What to produce: Go through the listing and copy each line with the string "mret".
BEGIN
Lemma badger_write_protocol_lemma ctx fn opts s :
  sticky ctx → behaves (open_db s) true fn → sorted (data s) →
  write_outcome fn opts s (doTX ctx fn true opts s).
Proof.
  intros Hst Hfn Hs. destruct (new_tx_spec ctx true s) as (b & s0 & E0 & Hr0 & Hv0 & Hf0 & Hd0 & _ & Ho0).
  unfold doTX. rewrite (bind_Return _ _ _ _ _ E0). specialize (Hfn b s0 _ Ho0 Hr0 Hv0 Hf0 Hs).
  destruct (fn b s0) as [o s1] eqn:Ef. destruct Hfn as [Hd1 Hfn].
  assert (HC : called s true fn b o s1) by (exists s0; split_and!; [done|done|done|done|congruence]).
  assert (Hd1' : data s1 = data s) by congruence.
  destruct o as [app| | |];
    [|rewrite (defer_crash _ _ _ _ _ _ _ _ Ef) by done..]; 
    [destruct Hfn as (Hr1 & Hf1 & v & Hv1); [done..|]|destruct Hfn as [Hr1 _]; [done..|]| |].
  - destruct (is_nil app) eqn:En.
    + apply is_nil_true in En as ->. destruct (badger_commit_phase ctx b s1 v Hst Hr1 Hv1 Hf1)
        as (err & s2 & E2 & Hd2 & Hr2 & Ho2).
      rewrite (defer_at _ _ (if negb (is_nil err)
        then _ ← OnRollbackOption_Invoke opts; mret (WrapError ErrCommitFailed err)
        else _ ← AfterCommitOption_Invoke opts; mret ENil) s0 s2).
      * destruct (is_nil err) eqn:Ee; cbn [negb].
        -- by eapply wo_committed.
        -- eapply wo_commit_failed; [done|by apply is_nil_false| |done|done]. congruence.
      * unfold run_tx. rewrite (bind_Return _ _ _ _ _ Ef). cbn [negb is_nil].
        rewrite <-bind_assoc. by rewrite (bind_Return _ _ _ _ _ E2).
    + destruct (rollback_bind b s1 (_ ← OnRollbackOption_Invoke opts; mret app) Hr1)
        as (s2 & E2 & Hd2 & Hr2 & Ho2).
      rewrite (defer_at _ _ (_ ← OnRollbackOption_Invoke opts; mret app) s0 s2).
      * eapply wo_rolled_back; [done|by apply is_nil_false| |done|done]. congruence.
      * unfold run_tx. rewrite (bind_Return _ _ _ _ _ Ef). cbn [negb]. rewrite En. exact E2.
  - destruct (rollback_bind b s1 (panic (A := error)) Hr1) as (s2 & -> & Hd2 & Hr2 & Ho2).
    eapply wo_panics; [done| |done|done]. congruence.
  - eapply wo_hangs; [done|by left].
  - eapply wo_hangs; [done|by right].
Qed.

(** C15: a write transaction refines the protocol. There is no lock to wait for and no error
    before [fn] is called: [fn] is called once, in a fresh transaction. If it returns an
    error, or the context has expired or the commit fails after it, the committed data is
    what it was, and then the [OnRollback] functions are called and the error (of [fn];
    wrapped in [ErrCommitFailed]) is returned. Otherwise the committed data is what the
    transaction saw when [fn] returned, and then the [AfterCommit] functions are called and
    nil is returned. In all these cases and when [fn] panics, every iterator is closed
    before the transaction ends. *)
Theorem badger_write_protocol ctx fn opts s
    (Hst : sticky ctx) (Hfn : well_behaved true fn) (Hs : sorted (data s)) :
  write_outcome fn opts s (doTX ctx fn true opts s).
Proof. by apply badger_write_protocol_lemma; [|apply well_behaves|]. Qed.

Lemma badger_read_protocol_lemma ctx fn s :
  behaves (open_db s) false fn → sorted (data s) →
  read_outcome fn s (doTX ctx fn false [] s).
Proof.
  intros Hfn Hs.
  destruct (new_tx_spec ctx false s) as (b & s0 & E0 & Hr0 & Hv0 & Hf0 & Hd0 & _ & Ho0).
  unfold doTX. rewrite (bind_Return _ _ _ _ _ E0). specialize (Hfn b s0 _ Ho0 Hr0 Hv0 Hf0 Hs).
  destruct (fn b s0) as [o s1] eqn:Ef. destruct Hfn as [Hd1 Hfn].
  assert (HC : called s false fn b o s1) by (exists s0; split_and!; [done|done|done|done|congruence]).
  assert (Hd1' : data s1 = data s) by congruence.
  destruct o as [app| | |];
    [|rewrite (defer_crash _ _ _ _ _ _ _ _ Ef) by done..]; 
    [destruct Hfn as [Hr1 _]; [done..|]|destruct Hfn as [Hr1 _]; [done..|]| |].
  - destruct (rollback_bind b s1 (mret app) Hr1) as (s2 & E2 & Hd2 & Hr2 & Ho2).
    destruct (defer_rollback b (run_tx ctx fn false [] b) s0 app s2) as (s' & -> & Hd & Hr' & Ho');
      [|done|eapply ro_ends; [done| |done|]; congruence].
    unfold run_tx. rewrite (bind_Return _ _ _ _ _ Ef). exact E2.
  - destruct (rollback_bind b s1 (panic (A := error)) Hr1) as (s2 & -> & Hd2 & Hr2 & Ho2).
    eapply ro_ends; [done| |done|]; congruence.
  - eapply ro_hangs; [done|by left].
  - eapply ro_hangs; [done|by right].
Qed.

(** a read transaction ends as [fn] does, with the committed data untouched and, unless
    [fn] hangs, the transaction discarded and its iterators closed. *)
Theorem badger_read_protocol ctx fn s (Hfn : well_behaved false fn) (Hs : sorted (data s)) :
  read_outcome fn s (doTX ctx fn false [] s).
Proof. apply badger_read_protocol_lemma; [by apply well_behaves|done]. Qed.

(** ** Clients *)

(** The database is open, the shelf of [t] holds [it], and the shelves whose names are not related to [t]'s hold
    what they do in [v0]. *)
Definition backed t (v0 : items) s (it : items) : Prop :=
  ready (shelf_tx t) s ∧ open_db s = true ∧ ∃ v, live (shelf_tx t) s true v ∧ sorted v ∧
    shelf_view (name t) v = it ∧
    ∀ n, unrelated (name t) n → shelf_view n v = shelf_view n v0.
END
Written response:
        then _ ← OnRollbackOption_Invoke opts; mret (WrapError ErrCommitFailed err)
        else _ ← AfterCommitOption_Invoke opts; mret ENil) s0 s2).
    + destruct (rollback_bind b s1 (_ ← OnRollbackOption_Invoke opts; mret app) Hr1)
      rewrite (defer_at _ _ (_ ← OnRollbackOption_Invoke opts; mret app) s0 s2).
  - destruct (rollback_bind b s1 (mret app) Hr1) as (s2 & E2 & Hd2 & Hr2 & Ho2).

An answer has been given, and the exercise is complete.